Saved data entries
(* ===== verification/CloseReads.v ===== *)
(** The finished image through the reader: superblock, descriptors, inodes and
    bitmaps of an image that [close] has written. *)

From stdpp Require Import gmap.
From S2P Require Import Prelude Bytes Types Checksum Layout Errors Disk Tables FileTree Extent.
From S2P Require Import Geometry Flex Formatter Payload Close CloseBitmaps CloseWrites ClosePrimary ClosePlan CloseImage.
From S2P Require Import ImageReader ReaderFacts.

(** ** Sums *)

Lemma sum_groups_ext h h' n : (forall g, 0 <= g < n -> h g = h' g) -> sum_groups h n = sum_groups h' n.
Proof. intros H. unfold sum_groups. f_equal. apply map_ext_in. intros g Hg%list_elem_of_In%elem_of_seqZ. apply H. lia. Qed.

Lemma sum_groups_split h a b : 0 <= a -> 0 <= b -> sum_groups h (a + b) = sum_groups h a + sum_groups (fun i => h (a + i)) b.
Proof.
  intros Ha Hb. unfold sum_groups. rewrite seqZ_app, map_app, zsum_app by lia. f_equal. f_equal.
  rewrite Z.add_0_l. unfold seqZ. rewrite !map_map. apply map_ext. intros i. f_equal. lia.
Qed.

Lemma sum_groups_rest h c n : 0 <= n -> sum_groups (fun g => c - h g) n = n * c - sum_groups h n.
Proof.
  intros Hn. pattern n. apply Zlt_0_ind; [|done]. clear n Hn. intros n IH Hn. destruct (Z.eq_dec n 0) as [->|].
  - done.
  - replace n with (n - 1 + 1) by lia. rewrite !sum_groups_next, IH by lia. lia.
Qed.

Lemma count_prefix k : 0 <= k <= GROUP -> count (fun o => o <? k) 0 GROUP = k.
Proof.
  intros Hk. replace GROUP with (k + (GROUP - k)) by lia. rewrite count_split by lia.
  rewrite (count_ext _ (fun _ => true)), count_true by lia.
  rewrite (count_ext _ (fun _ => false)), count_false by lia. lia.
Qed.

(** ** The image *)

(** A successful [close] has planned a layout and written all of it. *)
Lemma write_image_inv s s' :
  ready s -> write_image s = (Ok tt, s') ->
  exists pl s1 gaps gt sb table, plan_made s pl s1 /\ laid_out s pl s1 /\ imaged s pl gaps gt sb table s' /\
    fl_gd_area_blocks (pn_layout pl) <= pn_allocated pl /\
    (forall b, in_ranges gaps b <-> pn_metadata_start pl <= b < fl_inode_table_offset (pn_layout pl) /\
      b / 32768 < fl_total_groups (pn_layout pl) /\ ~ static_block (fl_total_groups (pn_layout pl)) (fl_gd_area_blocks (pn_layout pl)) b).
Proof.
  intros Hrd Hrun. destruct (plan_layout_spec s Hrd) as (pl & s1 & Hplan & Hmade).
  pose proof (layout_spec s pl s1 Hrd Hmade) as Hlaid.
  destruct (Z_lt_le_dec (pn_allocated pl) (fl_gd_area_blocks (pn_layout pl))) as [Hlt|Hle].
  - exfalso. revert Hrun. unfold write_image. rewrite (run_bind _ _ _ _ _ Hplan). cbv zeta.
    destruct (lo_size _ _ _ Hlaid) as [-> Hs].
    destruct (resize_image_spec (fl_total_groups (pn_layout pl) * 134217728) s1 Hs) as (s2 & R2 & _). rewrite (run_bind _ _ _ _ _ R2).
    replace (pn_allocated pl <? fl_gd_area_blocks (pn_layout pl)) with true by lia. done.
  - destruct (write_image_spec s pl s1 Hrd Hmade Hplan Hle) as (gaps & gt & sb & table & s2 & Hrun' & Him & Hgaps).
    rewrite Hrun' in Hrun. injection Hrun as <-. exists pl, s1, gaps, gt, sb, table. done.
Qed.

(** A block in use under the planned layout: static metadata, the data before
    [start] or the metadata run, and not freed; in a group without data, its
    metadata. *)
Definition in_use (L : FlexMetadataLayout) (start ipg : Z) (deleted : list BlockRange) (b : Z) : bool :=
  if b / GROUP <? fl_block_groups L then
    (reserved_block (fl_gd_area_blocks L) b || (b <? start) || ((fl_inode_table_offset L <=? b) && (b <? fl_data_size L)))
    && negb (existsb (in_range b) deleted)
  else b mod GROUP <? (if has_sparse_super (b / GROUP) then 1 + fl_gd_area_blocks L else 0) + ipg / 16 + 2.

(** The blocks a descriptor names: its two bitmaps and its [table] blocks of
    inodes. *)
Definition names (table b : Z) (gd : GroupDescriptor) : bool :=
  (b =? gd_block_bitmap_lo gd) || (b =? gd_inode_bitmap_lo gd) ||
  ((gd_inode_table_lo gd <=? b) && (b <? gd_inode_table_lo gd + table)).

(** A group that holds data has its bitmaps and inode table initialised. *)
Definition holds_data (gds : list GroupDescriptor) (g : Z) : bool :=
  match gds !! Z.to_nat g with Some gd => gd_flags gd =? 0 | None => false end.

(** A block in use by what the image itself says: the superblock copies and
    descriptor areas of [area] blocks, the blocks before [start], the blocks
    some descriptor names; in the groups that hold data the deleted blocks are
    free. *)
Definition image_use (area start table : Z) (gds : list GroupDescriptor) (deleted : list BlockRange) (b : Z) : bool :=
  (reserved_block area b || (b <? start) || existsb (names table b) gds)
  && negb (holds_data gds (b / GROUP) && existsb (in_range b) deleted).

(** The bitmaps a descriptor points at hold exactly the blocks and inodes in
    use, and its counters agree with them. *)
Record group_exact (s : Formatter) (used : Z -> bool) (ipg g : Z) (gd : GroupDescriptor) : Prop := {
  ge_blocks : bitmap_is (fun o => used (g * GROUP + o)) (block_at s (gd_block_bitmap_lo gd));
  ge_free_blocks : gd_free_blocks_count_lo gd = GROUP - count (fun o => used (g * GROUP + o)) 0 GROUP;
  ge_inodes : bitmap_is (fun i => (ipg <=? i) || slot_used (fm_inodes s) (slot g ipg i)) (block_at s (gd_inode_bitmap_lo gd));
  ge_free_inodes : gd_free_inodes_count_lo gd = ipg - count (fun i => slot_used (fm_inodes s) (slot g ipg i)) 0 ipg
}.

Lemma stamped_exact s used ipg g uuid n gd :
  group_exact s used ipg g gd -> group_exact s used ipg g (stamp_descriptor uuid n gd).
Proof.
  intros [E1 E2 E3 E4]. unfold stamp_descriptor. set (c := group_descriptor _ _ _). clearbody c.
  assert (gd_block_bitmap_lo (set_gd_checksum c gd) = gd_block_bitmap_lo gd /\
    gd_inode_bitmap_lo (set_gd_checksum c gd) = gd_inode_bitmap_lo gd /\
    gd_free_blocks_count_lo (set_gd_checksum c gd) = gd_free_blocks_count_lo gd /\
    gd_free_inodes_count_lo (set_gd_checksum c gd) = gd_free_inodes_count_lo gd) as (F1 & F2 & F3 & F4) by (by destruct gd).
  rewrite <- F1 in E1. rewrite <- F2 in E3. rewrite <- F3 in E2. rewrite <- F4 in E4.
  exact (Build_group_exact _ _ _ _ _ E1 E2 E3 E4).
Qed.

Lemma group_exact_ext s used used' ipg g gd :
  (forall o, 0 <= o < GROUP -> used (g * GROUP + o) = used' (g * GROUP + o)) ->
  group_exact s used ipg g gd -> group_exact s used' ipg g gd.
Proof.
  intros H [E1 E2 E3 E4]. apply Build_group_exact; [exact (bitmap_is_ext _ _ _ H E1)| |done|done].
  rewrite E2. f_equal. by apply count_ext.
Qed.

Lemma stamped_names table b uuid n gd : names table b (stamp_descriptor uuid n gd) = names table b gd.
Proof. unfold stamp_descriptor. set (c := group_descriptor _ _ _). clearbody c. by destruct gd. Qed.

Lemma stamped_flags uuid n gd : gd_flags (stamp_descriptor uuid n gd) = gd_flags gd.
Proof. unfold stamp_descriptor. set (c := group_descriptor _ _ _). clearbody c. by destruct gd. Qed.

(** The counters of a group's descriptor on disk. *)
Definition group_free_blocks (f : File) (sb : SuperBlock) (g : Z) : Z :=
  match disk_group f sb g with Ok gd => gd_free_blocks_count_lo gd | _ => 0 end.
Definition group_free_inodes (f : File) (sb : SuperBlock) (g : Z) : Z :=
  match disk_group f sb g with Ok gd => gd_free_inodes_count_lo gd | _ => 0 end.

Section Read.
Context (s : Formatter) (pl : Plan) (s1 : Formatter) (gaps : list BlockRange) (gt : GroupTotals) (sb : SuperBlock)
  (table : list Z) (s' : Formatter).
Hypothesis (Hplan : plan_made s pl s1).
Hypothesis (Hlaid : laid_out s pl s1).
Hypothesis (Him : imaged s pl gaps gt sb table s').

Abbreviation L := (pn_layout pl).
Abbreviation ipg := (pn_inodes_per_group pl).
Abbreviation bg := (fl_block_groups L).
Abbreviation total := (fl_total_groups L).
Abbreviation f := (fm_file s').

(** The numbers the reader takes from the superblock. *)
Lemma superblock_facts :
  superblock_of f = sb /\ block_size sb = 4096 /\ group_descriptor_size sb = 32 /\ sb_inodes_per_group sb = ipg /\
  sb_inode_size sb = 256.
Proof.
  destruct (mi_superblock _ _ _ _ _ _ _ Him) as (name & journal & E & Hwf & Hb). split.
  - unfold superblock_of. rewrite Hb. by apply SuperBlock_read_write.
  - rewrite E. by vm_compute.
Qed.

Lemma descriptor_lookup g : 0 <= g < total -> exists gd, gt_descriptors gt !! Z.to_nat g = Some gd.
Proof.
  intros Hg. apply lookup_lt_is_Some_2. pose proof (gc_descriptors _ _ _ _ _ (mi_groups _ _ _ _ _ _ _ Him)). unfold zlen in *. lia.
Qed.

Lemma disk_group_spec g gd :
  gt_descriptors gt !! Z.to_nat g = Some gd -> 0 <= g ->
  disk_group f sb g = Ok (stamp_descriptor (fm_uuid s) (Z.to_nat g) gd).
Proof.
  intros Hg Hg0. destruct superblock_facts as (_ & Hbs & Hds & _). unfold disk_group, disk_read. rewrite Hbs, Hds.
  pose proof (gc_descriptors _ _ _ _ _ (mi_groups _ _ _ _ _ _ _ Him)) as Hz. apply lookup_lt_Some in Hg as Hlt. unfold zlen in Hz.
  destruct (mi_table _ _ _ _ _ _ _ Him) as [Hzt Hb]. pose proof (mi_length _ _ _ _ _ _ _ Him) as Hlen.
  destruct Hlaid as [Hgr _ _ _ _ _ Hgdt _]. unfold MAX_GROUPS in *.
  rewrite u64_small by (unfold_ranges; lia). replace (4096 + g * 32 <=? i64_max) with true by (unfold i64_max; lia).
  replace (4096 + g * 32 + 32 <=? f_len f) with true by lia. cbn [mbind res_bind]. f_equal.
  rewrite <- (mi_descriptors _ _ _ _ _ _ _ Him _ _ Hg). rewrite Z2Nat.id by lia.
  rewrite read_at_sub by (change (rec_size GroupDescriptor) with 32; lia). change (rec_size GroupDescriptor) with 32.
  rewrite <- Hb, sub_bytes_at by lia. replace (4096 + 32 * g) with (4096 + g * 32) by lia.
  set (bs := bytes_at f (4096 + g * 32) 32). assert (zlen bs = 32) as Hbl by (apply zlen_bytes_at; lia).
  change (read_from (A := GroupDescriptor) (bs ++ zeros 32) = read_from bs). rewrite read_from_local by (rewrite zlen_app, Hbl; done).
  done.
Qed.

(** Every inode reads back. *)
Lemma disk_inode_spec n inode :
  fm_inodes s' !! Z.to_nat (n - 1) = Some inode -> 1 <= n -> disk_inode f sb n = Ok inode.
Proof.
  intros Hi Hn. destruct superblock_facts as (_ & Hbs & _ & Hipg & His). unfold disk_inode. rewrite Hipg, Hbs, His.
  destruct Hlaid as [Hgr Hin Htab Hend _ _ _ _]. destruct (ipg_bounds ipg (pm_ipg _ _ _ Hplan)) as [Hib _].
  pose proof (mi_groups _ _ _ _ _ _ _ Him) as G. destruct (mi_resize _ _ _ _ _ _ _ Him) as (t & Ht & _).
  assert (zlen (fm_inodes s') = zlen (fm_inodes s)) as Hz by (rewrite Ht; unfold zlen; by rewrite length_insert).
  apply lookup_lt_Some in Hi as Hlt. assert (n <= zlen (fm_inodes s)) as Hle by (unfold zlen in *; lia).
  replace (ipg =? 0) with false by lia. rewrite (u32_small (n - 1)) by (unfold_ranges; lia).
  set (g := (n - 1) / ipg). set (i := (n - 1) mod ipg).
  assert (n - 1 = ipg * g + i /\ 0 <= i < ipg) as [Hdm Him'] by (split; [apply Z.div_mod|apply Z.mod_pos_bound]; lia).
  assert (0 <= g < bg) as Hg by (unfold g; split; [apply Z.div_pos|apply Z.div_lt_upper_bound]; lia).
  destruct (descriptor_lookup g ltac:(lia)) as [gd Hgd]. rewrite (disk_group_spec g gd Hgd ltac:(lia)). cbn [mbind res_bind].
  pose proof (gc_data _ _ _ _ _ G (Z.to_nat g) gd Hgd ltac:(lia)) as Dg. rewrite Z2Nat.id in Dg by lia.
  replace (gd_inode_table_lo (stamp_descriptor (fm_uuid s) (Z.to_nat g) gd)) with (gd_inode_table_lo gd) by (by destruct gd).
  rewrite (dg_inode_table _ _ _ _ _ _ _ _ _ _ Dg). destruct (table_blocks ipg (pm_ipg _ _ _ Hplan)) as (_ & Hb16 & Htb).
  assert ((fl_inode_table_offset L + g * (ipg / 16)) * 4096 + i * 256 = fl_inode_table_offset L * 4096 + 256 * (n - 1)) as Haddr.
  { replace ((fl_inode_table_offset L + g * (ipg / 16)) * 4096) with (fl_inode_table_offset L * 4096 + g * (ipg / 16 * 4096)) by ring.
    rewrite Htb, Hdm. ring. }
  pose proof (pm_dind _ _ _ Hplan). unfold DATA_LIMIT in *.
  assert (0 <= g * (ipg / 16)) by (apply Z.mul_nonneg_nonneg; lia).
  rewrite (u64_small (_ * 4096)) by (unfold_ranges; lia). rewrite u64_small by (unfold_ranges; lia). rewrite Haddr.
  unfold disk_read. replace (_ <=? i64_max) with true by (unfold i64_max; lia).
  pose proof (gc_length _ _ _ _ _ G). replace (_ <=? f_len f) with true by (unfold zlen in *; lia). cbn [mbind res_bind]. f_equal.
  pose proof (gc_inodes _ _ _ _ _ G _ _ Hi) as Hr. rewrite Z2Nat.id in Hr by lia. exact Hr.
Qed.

**WORK TO BE COMPLETED:** The range begins at the line containing "pose proof (gc_length" and ends at the last line of the entries; reproduce it exactly.

**RESULT BELOW:**
  pose proof (gc_length _ _ _ _ _ G). replace (_ <=? f_len f) with true by (unfold zlen in *; lia). cbn [mbind res_bind]. f_equal.
  pose proof (gc_inodes _ _ _ _ _ G _ _ Hi) as Hr. rewrite Z2Nat.id in Hr by lia. exact Hr.
Qed.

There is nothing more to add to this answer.